Work instructions: Everything from the line containing "Lemma hs_alloc key" through the line containing "intros c x Hc Ho." should be repeated exactly, and nothing else from the data.

Extracted data:
(** Only admission and release touch the counts. *)
Definition same_slots (a a' : admissions) : Prop :=
  ad_limits a' = ad_limits a ∧ ad_total a' = ad_total a ∧ ad_perKey a' = ad_perKey a.
Lemma slots_same a a' total per : same_slots a a' → slots a total per → slots a' total per.
Proof. intros (E1 & E2 & E3) []. split; rewrite ?E1, ?E2, ?E3; auto. Qed.
Lemma slots_ext a total total' per per' : total = total' → (∀ key, per key = per' key) → slots a total per → slots a total' per'.
Proof. intros -> E []. split; auto; intros key; rewrite <- E; auto. Qed.

Lemma same_forgiveHandshake key a : same_slots a (forgiveHandshake key a).
Proof. unfold forgiveHandshake. by destruct (_ <? _)%Z. Qed.
Lemma same_rate now key a : same_slots a (rate now key a).2.
Proof. unfold rate. by repeat case_match. Qed.

Lemma admit_slots now key a total per : slots a total per →
  match admissions_admit now key a with
  | (None, a') => slots a' (S total) (λ k, if decide (k = key) then S (per k) else per k)
  | (Some _, a') => slots a' total per
  end.
Proof.
  intros Hs. unfold admissions_admit.
  set (forgiven := (0 <? at_key (ad_forgive a) key)%Z).
  set (a1 := if forgiven then with_forgive (take_one key (ad_forgive a)) a else a).
  assert (slots a1 total per) as Hs1 by (eapply slots_same, Hs; unfold a1; by destruct forgiven).
  assert (slots (if forgiven then (false, a1) else rate now key a1).2 total per) as Hs2.
  { eapply slots_same, Hs1. destruct forgiven; [done|apply same_rate]. }
  destruct (if forgiven then (false, a1) else rate now key a1) as [denied a2]. simpl in Hs2.
  destruct denied; [done|]. pose proof Hs2 as [Hl Ht Hp Hc Hk]. rewrite Hl.
  destruct ((0 <? MaxConns l)%Z && _) eqn:E1; [done|]. destruct ((0 <? MaxConnsPerKey l)%Z && _) eqn:E2; [done|].
  apply andb_false_iff in E1. apply andb_false_iff in E2. rewrite !Z.ltb_ge, !Z.leb_gt in *.
  rewrite (slots_at _ _ _ _ Hs2) in *. split; cbn [with_counts ad_limits ad_total ad_perKey]; [done|lia| |lia|].
  - intros k. destruct (decide (k = key)) as [->|]; [rewrite lookup_insert_eq, decide_False by done; f_equal; lia|by rewrite lookup_insert_ne, Hp by done].
  - intros k Hpos. specialize (Hk k Hpos). case_decide as E; [subst k|]; lia.
Qed.

Lemma release_slots key a total per : slots a (S total) per → 0 < per key →
  slots (release key a) total (λ k, if decide (k = key) then pred (per k) else per k).
Proof.
  intros Hs Hpos. pose proof Hs as [Hl Ht Hp Hc Hk]. unfold release. rewrite (slots_at _ _ _ _ Hs).
  replace (0 <? ad_total a)%Z with true by (symmetry; apply Z.ltb_lt; lia).
  replace (0 <? Z.of_nat (per key))%Z with true by (symmetry; apply Z.ltb_lt; lia).
  split; cbn [with_counts ad_limits ad_total ad_perKey]; [done|lia| |lia|].
  - intros k. unfold take_one. rewrite (slots_at _ _ _ _ Hs). destruct (Z.eqb_spec (Z.of_nat (per key) - 1) 0).
    + destruct (decide (k = key)) as [->|]; [rewrite lookup_delete_eq, decide_True by lia; done|by rewrite lookup_delete_ne, Hp by done].
    + destruct (decide (k = key)) as [->|]; [rewrite lookup_insert_eq, decide_False by lia; f_equal; lia|by rewrite lookup_insert_ne, Hp by done].
  - intros k Hm. specialize (Hk k Hm). case_decide; lia.
Qed.

(** ** The invariant of the pool *)

(** Whoever opened a connection that is still open is holding a slot for its key. *)
Definition served (gs : list slot) (h : Hub) : Prop :=
  ∀ c x, h_all h !! c = Some x → existsb (closes c) (h_log h) = false → Some (cl_key x, Some c) ∈ gs.
Definition slots_inv (gs : list slot) (h : Hub) : Prop :=
  slots (h_admit h) (holders gs) (λ key, holders_of key gs) ∧ served gs h.
Lemma slots_inv_perm gs gs' h : gs ≡ₚ gs' → slots_inv gs h → slots_inv gs' h.
Proof.
  intros Hp [Hs Hv]. split; [|intros c x Hc Ho; rewrite <- Hp; by apply Hv].
  eapply slots_ext, Hs; [unfold holders; by rewrite Hp|]. intros key. unfold holders_of. by rewrite Hp.
Qed.
Definition rest_same (h h' : Hub) : Prop :=
  same_slots (h_admit h) (h_admit h') ∧ cl_key <$> h_all h' = cl_key <$> h_all h ∧ h_log h `prefix_of` h_log h'.
Lemma served_same gs h h' : rest_same h h' → served gs h → served gs h'.
Proof.
  intros (_ & Hk & [k Hl]) Hv c x Hc Ho. assert ((cl_key <$> h_all h') !! c = Some (cl_key x)) as E by by rewrite list_lookup_fmap, Hc.
  rewrite Hk, list_lookup_fmap in E. destruct (h_all h !! c) as [y|] eqn:Ey; [|done]. injection E as <-. apply Hv; [done|].
  rewrite Hl, existsb_app in Ho. by apply orb_false_iff in Ho as [? _].
Qed.
Lemma rest_same_inv gs h h' : rest_same h h' → slots_inv gs h → slots_inv gs h'.
Proof. intros Hr [Hs Hv]. split; [eapply slots_same, Hs; apply Hr|by eapply served_same]. Qed.
Lemma served_more gs gs' h : gs ⊆ gs' → served gs h → served gs' h.
Proof. intros Hg Hv c x Hc Ho. by apply Hg, Hv. Qed.

(** A ghost that opened nothing can change. *)
Lemma served_swap g g' gs h : (∀ key c, g ≠ Some (key, Some c)) → served (g :: gs) h → served (g' :: gs) h.
Proof. intros Hg Hv c x Hc Ho. specialize (Hv c x Hc Ho). rewrite elem_of_cons in *. destruct Hv as [Hv|?]; [by destruct (Hg (cl_key x) c)|by right]. Qed.

Abbreviation hs := (holds (λ g : slot, g = None) slots_inv (λ _ _, True)).
Abbreviation apart := (all_respect (λ _ : Hub, True) rest_same).
(** The program ends without an error, if it ends. *)
Abbreviation no_throw := (λ p, holds (λ _ : unit, True) (λ _ (_ : Hub), True) (λ _ _, True) p (λ r _, ∃ a, r = Ok a) tt).

Lemma hs_apart {A} (p : prog Hub A) g : apart p → hs p (λ _ g', g' = g) g.
Proof.
  intros Hp. eapply (holds_frame _ _ _ rest_same None); [exact Hp| | |done].
  - intros gs h h' Hs Hr. split; [|done]. by eapply rest_same_inv.
  - intros gs h g1 [Hs Hv]. split; [done|]. eapply served_more, Hv. set_solver.
Qed.
Lemma hs_apart_ok {A} (p : P Hub A) g : apart p → no_throw p → hs p (λ r g', g' = g ∧ ∃ a, r = Ok a) g.
Proof.
  assert (∀ (R : Type) (q : prog Hub R) (Q : R → Prop), apart q → holds (λ _ : unit, True) (λ _ (_ : Hub), True) (λ _ _, True) q (λ r _, Q r) tt →
    hs q (λ r g', g' = g ∧ Q r) g) as Hall; [|intros H1 H2; by apply (Hall _ p (λ r, ∃ a, r = Ok a))].
  intros R q Q. induction q as [R r|R X f k IH|R child IHc k IH]; intros Ha Hn; [done| |].
  - intros gs h x h' HI E. destruct (Ha [] h x h' Logic.I E) as ([] & _ & Hr & Hk). destruct (Hn [] h x h' Logic.I E) as ([] & _ & _ & Hk').
    exists g. split_and!; [by eapply rest_same_inv|done|by apply IH].
  - intros gs h HI. destruct (Ha [] h Logic.I) as ([] & [] & _ & Hk & Hc). destruct (Hn [] h Logic.I) as ([] & [] & _ & Hk' & _).
    exists g, None. split_and!; [|by apply IH|by apply hs_apart]. destruct HI as [Hs Hv]. split; [done|]. eapply served_more, Hv. set_solver.
Qed.

Lemma no_throw_ret {A} (a : A) : no_throw (mret a : P Hub A).
Proof. by exists a. Qed.
Lemma no_throw_bind {A B} (p : P Hub A) (k : A → P Hub B) : no_throw p → (∀ a, no_throw (k a)) → no_throw (p ≫= k).
Proof. intros Hp Hk. apply holds_bind. eapply holds_mono; [exact Hp|]. intros r [] [a ->]. apply Hk. Qed.
Lemma no_throw_atomic {A} (m : M Hub A) : (∀ h, ∃ a, (m h).1 = Ok a) → no_throw (atomic m).
Proof. intros Hm. apply holds_atomic. intros gs h _. exists tt. split_and!; [done..|apply Hm]. Qed.
Lemma no_throw_blocking {A} (f : Hub → option (A * Hub)) : no_throw (blocking f).
Proof. apply holds_blocking. intros gs h a h' _ _. exists tt. split_and!; [done..|by exists a]. Qed.
Lemma no_throw_modify f : no_throw (atomic (modify f)).
Proof. apply no_throw_atomic. intros h. by exists tt. Qed.
Lemma no_throw_gets {A} (f : Hub → A) : no_throw (atomic (gets f)).
Proof. apply no_throw_atomic. intros h. by eexists. Qed.
Lemma no_throw_fault : no_throw (atomic fault).
Proof. apply no_throw_atomic. intros h. unfold fault. destruct (h_faults h); by eexists. Qed.
#[local] Hint Resolve no_throw_ret no_throw_modify no_throw_gets no_throw_fault no_throw_blocking : core.

Lemma hs_admit key (Q : res (option string) → slot → Prop) :
  (∀ limit, Q (Ok (Some limit)) None) → Q (Ok None) (Some (key, None)) →
  hs (atomic (λ h, let '(r, a) := admissions_admit (h_now h) key (h_admit h) in (Ok r, set_admit a h))) Q None.
Proof.
  intros H1 H2. apply holds_atomic. intros gs h [HI Hv]. pose proof (admit_slots (h_now h) key _ _ _ HI) as Ha.
  destruct (admissions_admit _ _ _) as [[limit|] a].
  - exists None. split_and!; [by split|done|apply H1].
  - exists (Some (key, None)). split_and!; [|done|done]. split; [|by eapply served_swap, Hv].
    eapply slots_ext, Ha; [done|]. intros k. rewrite !holders_of_cons. unfold holds_key. cbn [fmap option_fmap option_map fst].
    repeat case_decide; simplify_eq; first [lia|congruence].
Qed.
Lemma hs_release key : hs (atomic (modify (on_admit (release key)))) (λ _ g, g = None) (Some (key, None)).
Proof.
  apply holds_atomic. intros gs h [HI Hv]. exists None. split_and!; [|done|done]. split; [|by eapply served_swap, Hv].
  eapply slots_ext, (release_slots key _ (holders gs)); [done| |exact HI|].
  - intros k. rewrite !holders_of_cons. unfold holds_key. cbn [fmap option_fmap option_map fst]. repeat case_decide; simplify_eq; first [lia|congruence].
  - cbn beta. rewrite holders_of_cons. unfold holds_key. rewrite decide_True by done. lia.
Qed.
(** A connection is opened by one who holds a slot for its key; it is not let go before it is closed. *)
Lemma hs_alloc key : hs (atomic (alloc key)) (λ r g, ∃ c, r = Ok c ∧ g = Some (key, Some c)) (Some (key, None)).
Proof.
  apply holds_atomic. intros gs h [HI Hv]. exists (Some (key, Some (length (h_all h)))). split_and!; [|done|by eexists]. split; [done|].
  intros c x Hc Ho. cbn in Hc. apply lookup_app_Some in Hc as [Hc|[Hge Hc]].
  - specialize (Hv c x Hc Ho). rewrite elem_of_cons in *. destruct Hv as [?|?]; [done|by right].
  - apply list_lookup_singleton_Some in Hc as [Hz <-]. assert (c = length (h_all h)) as -> by lia. by left.
Qed.
Lemma hs_close key c reason : hs (atomic (modify (jot (Closed c reason)))) (λ r g, g = Some (key, None) ∧ ∃ a, r = Ok a) (Some (key, Some c)).
Proof.
  apply holds_atomic. intros gs h [HI Hv]. exists (Some (key, None)). split_and!; [|done|done|by eexists]. split; [done|].
  intros c' x Hc Ho. cbn in Hc, Ho. rewrite existsb_app in Ho. apply orb_false_iff in Ho as [Ho Hne]. specialize (Hv c' x Hc Ho).
  rewrite elem_of_cons in *. destruct Hv as [[= -> ->]|?]; [|by right]. cbn in Hne. by rewrite bool_decide_eq_true_2 in Hne.
Qed.

(** ** Everything else leaves the slots alone *)

Lemma keys_alter f c (xs : list client) : (∀ x, cl_key (f x) = cl_key x) → cl_key <$> alter f c xs = cl_key <$> xs.
Proof. intros Hf. apply list_eq. intros k. rewrite !list_lookup_fmap. destruct (decide (k = c)) as [->|]; [rewrite list_lookup_alter_eq; by destruct (xs !! c); simpl; rewrite ?Hf|by rewrite list_lookup_alter_ne]. Qed.
Lemma key_push m b x : cl_key (push m b x) = cl_key x.
Proof. unfold push. by destruct (_ && _ && _); [|destruct (_ <=? _)]. Qed.
Ltac rest := intros; split; [try done|split; cbn; [try done; try (apply keys_alter; intros; first [done|apply key_push])|try done; repeat apply prefix_app_r; try done]].

Lemma apart_modify f : (∀ h, rest_same h (f h)) → apart (atomic (modify f)).
Proof. intros Hf. apply all_respect_atomic. intros h _. split; [done|apply Hf]. Qed.
Lemma rest_same_refl h : rest_same h h.
Proof. done. Qed.
Lemma apart_gets {A} (f : Hub → A) : apart (atomic (gets f)).
Proof. by apply all_respect_atomic. Qed.
Lemma apart_fault : apart (atomic fault).
Proof. apply all_respect_atomic. intros h _. split; [done|]. unfold fault. by destruct (h_faults h). Qed.
Lemma apart_for_each {A} (f : A → P Hub unit) xs : (∀ x, apart (f x)) → apart (for_each f xs).
Proof. intros Hf. induction xs as [|x xs IH]; [done|]. by apply all_respect_bind. Qed.
Lemma apart_stuck {A} : apart (stuck : P Hub A).
Proof. by apply all_respect_blocking. Qed.
Lemma apart_enqueue c f b : apart (enqueue c f b).
Proof. apply all_respect_bind; [apply apart_modify; rest|]. intros _. apply apart_modify; rest. Qed.
Lemma apart_fanout f b : apart (fanout f b).
Proof. apply all_respect_bind; [apply apart_gets|]. intros cs. apply apart_for_each. intros c. apply apart_enqueue. Qed.
Lemma apart_flush p t : apart (flush p t).
Proof.
  destruct p as [f|]; [|done]. apply all_respect_bind; [apply apart_fanout|]. intros _.
  apply all_respect_bind; [apply apart_gets|done].
Qed.
#[local] Hint Resolve apart_gets apart_fault apart_stuck apart_enqueue apart_fanout apart_flush : resp.
#[local] Hint Extern 1 (apart (atomic (modify _))) => apply apart_modify; by rest : resp.

Lemma apart_hub_select timer : apart (hub_select timer).
Proof.
  apply all_respect_blocking. intros h ev h' _ E. split; [done|].
  destruct (select_ready _ h) as [[case h1]|] eqn:Es; [|done].
  apply select_ready_spec in Es as [_ [ns ->]]. simpl in E.
  destruct case; try (injection E as <- <-; done).
  - injection E as <- <-. rest.
  - injection E as <- <-. unfold take_unregister. case_decide; rest.
  - destruct (h_incoming h) as [|m ms]; [done|]. injection E as <- <-. unfold take_incoming, remember.
    destruct (ob_isScoreboard m); rest.
Qed.
Lemma apart_run_loop n t p timer : apart (Run_loop n t p timer).
Proof.
  revert t p timer. induction n as [|n IH]; intros t p timer; [apply apart_stuck|].
  apply all_respect_bind; [apply apart_hub_select|]. intros [|c fr b| |m|]; [|by respect..].
  apply all_respect_bind; [apply apart_gets|]. intros cs. apply apart_for_each. intros c. apply apart_modify; rest.
Qed.
Lemma apart_run n : apart (Run n).
Proof. apply all_respect_defer; [apply apart_modify; rest|apply apart_run_loop]. Qed.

Answer area:
Lemma hs_alloc key : hs (atomic (alloc key)) (λ r g, ∃ c, r = Ok c ∧ g = Some (key, Some c)) (Some (key, None)).
Proof.
  apply holds_atomic. intros gs h [HI Hv]. exists (Some (key, Some (length (h_all h)))). split_and!; [|done|by eexists]. split; [done|].
  intros c x Hc Ho. cbn in Hc. apply lookup_app_Some in Hc as [Hc|[Hge Hc]].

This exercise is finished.